**EXERCISE:**
Up to and including the line that contains "Definition proof_goal (p", return every line from the start of the data, unchanged.

**DATA FOR THIS EXERCISE:**

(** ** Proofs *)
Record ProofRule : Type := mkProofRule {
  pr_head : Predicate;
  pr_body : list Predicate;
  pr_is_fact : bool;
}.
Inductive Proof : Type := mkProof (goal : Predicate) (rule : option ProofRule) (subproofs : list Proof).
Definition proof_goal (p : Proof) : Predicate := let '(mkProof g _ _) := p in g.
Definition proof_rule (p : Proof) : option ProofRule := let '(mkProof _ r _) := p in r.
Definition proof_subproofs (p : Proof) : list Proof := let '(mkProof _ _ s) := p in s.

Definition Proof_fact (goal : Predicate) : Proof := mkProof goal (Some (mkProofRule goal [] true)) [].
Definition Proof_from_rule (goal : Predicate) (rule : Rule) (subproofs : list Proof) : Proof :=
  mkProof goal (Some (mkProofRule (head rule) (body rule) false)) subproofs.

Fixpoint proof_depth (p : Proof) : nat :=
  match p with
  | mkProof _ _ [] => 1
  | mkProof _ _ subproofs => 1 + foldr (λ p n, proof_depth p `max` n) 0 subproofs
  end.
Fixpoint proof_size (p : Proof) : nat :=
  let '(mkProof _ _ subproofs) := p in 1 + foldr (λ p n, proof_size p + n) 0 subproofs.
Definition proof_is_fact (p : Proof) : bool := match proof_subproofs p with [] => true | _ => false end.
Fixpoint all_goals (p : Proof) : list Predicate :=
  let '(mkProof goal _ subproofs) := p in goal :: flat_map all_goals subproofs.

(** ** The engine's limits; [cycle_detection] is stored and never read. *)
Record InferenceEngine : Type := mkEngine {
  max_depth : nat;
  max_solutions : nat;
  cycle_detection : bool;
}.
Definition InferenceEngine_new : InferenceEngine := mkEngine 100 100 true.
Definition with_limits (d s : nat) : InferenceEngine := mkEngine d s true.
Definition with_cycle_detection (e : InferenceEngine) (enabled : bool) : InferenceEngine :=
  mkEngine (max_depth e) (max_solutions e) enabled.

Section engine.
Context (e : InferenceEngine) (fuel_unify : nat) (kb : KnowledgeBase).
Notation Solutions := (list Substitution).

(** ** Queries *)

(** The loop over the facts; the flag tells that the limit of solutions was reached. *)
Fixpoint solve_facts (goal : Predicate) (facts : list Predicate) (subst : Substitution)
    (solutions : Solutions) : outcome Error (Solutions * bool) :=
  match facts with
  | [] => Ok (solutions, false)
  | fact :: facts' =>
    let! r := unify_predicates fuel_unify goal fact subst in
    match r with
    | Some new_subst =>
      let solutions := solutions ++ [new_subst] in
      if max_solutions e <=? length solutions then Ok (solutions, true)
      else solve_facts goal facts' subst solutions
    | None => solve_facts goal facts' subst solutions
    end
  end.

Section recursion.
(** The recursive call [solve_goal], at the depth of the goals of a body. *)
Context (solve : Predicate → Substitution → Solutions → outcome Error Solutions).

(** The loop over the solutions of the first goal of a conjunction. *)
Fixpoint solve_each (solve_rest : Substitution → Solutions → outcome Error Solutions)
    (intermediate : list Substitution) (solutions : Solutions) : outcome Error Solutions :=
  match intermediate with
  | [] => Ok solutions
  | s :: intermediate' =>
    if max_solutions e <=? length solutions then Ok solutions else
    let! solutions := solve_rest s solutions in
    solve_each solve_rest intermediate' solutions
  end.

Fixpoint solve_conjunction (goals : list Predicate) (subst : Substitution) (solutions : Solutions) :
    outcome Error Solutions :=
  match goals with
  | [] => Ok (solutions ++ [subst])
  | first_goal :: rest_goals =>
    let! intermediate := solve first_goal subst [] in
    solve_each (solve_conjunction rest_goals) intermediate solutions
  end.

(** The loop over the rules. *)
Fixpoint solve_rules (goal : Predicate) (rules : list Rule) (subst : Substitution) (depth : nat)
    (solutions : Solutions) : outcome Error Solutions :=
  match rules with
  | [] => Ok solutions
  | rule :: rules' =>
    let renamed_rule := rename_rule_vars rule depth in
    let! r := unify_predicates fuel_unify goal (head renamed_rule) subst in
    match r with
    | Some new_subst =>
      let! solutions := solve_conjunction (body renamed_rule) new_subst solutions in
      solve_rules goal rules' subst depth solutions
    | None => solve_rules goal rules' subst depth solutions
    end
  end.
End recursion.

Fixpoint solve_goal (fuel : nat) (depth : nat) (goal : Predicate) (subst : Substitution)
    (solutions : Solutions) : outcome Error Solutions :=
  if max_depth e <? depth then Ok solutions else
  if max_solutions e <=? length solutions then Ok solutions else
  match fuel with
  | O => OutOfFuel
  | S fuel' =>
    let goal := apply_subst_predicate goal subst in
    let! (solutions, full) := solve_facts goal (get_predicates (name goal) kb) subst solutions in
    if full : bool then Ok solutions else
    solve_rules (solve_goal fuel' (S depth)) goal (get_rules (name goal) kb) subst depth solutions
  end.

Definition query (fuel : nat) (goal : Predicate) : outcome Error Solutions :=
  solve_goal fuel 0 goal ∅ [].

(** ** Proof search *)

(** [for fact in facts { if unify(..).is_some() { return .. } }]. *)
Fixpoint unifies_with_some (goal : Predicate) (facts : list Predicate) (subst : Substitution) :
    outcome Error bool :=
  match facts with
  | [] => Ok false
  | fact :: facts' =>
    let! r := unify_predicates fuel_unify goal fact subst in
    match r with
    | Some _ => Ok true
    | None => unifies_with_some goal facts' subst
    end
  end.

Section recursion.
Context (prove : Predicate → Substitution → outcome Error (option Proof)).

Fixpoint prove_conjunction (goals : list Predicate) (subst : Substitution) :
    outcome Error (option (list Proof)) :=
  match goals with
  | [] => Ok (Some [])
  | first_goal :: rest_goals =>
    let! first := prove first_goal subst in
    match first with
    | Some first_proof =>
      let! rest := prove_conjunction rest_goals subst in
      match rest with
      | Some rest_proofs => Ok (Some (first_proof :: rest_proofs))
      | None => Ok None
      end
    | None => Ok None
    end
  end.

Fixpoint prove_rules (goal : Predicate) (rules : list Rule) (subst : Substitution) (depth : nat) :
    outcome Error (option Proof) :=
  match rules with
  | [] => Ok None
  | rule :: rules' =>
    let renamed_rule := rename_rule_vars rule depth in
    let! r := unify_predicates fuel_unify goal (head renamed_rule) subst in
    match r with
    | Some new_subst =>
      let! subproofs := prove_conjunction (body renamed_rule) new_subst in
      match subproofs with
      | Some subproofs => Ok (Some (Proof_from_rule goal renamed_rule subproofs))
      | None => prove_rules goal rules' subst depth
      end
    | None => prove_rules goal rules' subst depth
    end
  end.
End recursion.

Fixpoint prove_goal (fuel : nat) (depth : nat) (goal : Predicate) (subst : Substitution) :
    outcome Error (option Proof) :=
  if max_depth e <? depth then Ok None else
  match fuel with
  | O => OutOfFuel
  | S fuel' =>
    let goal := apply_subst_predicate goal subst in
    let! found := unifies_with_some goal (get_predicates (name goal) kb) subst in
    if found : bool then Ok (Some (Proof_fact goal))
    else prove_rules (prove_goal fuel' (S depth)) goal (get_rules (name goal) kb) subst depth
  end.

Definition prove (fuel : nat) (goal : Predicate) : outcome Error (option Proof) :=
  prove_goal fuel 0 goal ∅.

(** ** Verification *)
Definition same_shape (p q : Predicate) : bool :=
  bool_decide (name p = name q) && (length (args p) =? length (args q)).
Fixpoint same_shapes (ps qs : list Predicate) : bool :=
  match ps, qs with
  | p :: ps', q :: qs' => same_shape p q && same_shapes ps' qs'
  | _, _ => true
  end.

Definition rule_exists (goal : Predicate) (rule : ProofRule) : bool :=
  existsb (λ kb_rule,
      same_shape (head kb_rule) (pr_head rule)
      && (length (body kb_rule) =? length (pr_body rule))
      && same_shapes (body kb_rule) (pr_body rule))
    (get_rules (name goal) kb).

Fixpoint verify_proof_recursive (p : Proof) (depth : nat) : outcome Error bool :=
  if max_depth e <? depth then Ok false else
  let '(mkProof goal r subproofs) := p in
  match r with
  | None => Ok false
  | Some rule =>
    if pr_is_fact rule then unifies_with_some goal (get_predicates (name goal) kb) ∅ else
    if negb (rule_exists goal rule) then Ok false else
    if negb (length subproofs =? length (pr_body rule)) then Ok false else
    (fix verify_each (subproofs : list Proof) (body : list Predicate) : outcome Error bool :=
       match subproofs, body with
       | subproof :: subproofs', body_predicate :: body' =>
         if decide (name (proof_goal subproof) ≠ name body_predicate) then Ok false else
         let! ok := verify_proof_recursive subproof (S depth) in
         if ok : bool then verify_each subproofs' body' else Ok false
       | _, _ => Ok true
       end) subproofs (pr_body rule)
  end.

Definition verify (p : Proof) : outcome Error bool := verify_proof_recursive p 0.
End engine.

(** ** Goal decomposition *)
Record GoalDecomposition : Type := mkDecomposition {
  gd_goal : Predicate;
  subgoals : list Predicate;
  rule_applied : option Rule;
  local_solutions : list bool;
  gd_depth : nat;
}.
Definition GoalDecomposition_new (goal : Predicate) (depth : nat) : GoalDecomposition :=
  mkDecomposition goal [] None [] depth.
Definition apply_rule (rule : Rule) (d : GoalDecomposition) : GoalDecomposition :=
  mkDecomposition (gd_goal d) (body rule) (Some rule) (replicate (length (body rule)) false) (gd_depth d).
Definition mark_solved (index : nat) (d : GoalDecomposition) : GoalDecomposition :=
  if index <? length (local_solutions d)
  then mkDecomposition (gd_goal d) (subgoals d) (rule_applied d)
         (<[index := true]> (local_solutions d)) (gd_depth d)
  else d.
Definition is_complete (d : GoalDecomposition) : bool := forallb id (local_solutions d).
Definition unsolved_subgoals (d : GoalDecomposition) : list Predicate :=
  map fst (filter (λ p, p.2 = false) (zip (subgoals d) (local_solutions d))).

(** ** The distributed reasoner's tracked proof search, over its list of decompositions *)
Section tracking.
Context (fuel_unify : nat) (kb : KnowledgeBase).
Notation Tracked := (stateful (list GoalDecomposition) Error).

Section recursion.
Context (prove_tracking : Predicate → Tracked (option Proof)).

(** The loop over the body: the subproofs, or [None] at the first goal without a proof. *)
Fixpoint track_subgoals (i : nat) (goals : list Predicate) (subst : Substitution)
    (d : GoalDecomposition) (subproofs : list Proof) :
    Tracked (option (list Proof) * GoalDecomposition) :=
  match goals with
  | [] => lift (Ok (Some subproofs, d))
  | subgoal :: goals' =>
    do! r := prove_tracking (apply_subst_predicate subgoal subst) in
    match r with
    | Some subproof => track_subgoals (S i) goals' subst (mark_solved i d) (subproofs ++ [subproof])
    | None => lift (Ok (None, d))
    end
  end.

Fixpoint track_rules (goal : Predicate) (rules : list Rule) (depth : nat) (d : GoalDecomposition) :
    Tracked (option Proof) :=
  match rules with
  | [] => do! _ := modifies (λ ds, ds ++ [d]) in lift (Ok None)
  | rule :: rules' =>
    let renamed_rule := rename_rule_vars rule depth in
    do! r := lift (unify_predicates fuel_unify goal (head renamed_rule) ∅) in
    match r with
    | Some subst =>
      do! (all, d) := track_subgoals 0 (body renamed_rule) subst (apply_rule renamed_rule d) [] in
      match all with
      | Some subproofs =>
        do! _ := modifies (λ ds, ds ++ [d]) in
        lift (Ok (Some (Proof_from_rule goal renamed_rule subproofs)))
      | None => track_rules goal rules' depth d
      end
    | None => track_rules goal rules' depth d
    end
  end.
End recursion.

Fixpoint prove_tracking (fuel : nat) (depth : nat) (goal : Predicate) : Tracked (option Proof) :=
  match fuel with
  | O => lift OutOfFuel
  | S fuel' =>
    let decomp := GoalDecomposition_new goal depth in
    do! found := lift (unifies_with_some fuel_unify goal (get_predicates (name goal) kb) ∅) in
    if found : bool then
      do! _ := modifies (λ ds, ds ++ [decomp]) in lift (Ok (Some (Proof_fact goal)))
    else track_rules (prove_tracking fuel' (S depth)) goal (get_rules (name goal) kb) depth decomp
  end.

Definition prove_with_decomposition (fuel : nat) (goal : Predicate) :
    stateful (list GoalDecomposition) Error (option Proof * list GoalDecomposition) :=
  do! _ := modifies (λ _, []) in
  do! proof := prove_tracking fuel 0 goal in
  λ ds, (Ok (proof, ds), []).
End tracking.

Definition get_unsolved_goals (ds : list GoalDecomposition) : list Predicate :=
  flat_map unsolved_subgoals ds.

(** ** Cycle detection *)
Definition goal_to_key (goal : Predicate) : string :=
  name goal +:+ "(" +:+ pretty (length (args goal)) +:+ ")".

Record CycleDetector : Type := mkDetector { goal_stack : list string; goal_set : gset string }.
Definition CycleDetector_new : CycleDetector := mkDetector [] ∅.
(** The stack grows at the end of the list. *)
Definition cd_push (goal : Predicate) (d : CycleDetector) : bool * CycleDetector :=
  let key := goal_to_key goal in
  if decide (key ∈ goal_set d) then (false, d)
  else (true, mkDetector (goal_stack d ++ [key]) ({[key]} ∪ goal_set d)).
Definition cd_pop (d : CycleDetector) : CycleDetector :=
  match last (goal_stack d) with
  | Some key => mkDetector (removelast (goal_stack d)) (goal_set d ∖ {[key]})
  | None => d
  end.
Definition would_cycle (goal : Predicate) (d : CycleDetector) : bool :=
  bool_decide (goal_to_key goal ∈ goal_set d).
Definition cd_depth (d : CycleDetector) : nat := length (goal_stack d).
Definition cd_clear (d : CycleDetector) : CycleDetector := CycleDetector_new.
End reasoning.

**EXERCISE OUTPUT:**
(** ** Proofs *)
Record ProofRule : Type := mkProofRule {
  pr_head : Predicate;
  pr_body : list Predicate;
  pr_is_fact : bool;
}.
Inductive Proof : Type := mkProof (goal : Predicate) (rule : option ProofRule) (subproofs : list Proof).
Definition proof_goal (p : Proof) : Predicate := let '(mkProof g _ _) := p in g.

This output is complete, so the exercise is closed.